▶ **Task to carry out**: Would you please transcribe the records below from the line with "r ← all_zero" through their final line, exactly and with no other lines?

▶ **Data for the task**:
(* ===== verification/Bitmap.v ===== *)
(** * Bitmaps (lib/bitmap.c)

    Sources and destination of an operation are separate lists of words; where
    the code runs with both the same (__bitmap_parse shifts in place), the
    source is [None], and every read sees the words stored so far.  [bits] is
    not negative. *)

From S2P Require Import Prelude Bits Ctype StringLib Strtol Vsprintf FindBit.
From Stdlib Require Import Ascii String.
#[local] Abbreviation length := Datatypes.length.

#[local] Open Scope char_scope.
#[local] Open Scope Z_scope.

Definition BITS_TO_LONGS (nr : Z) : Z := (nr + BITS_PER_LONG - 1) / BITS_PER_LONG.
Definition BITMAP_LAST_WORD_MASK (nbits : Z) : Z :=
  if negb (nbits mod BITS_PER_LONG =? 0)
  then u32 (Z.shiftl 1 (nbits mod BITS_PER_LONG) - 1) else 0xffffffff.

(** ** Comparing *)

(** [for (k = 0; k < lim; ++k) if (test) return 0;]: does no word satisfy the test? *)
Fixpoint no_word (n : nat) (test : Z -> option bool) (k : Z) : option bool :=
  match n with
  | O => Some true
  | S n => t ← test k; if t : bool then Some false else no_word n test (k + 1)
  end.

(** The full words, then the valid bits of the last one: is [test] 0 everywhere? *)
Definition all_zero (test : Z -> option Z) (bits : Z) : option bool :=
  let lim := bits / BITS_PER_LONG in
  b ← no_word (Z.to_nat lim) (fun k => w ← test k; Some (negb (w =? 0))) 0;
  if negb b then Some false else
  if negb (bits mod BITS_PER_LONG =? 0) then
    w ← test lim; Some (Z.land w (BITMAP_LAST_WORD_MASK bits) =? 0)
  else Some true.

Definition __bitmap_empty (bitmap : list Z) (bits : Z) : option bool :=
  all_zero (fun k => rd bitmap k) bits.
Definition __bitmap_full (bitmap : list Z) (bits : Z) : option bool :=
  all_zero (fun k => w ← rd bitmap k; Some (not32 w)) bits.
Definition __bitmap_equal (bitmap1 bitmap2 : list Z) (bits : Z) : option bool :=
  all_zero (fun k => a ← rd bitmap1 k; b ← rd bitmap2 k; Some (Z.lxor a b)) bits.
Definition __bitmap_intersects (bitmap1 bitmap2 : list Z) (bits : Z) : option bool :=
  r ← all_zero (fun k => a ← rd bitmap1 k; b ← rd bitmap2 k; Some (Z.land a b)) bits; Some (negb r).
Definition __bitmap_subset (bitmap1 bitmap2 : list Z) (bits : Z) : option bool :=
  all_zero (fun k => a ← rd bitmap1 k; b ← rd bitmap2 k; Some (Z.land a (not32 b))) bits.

▶ **Exercise output**:
  r ← all_zero (fun k => a ← rd bitmap1 k; b ← rd bitmap2 k; Some (Z.land a b)) bits; Some (negb r).
Definition __bitmap_subset (bitmap1 bitmap2 : list Z) (bits : Z) : option bool :=
  all_zero (fun k => a ← rd bitmap1 k; b ← rd bitmap2 k; Some (Z.land a (not32 b))) bits.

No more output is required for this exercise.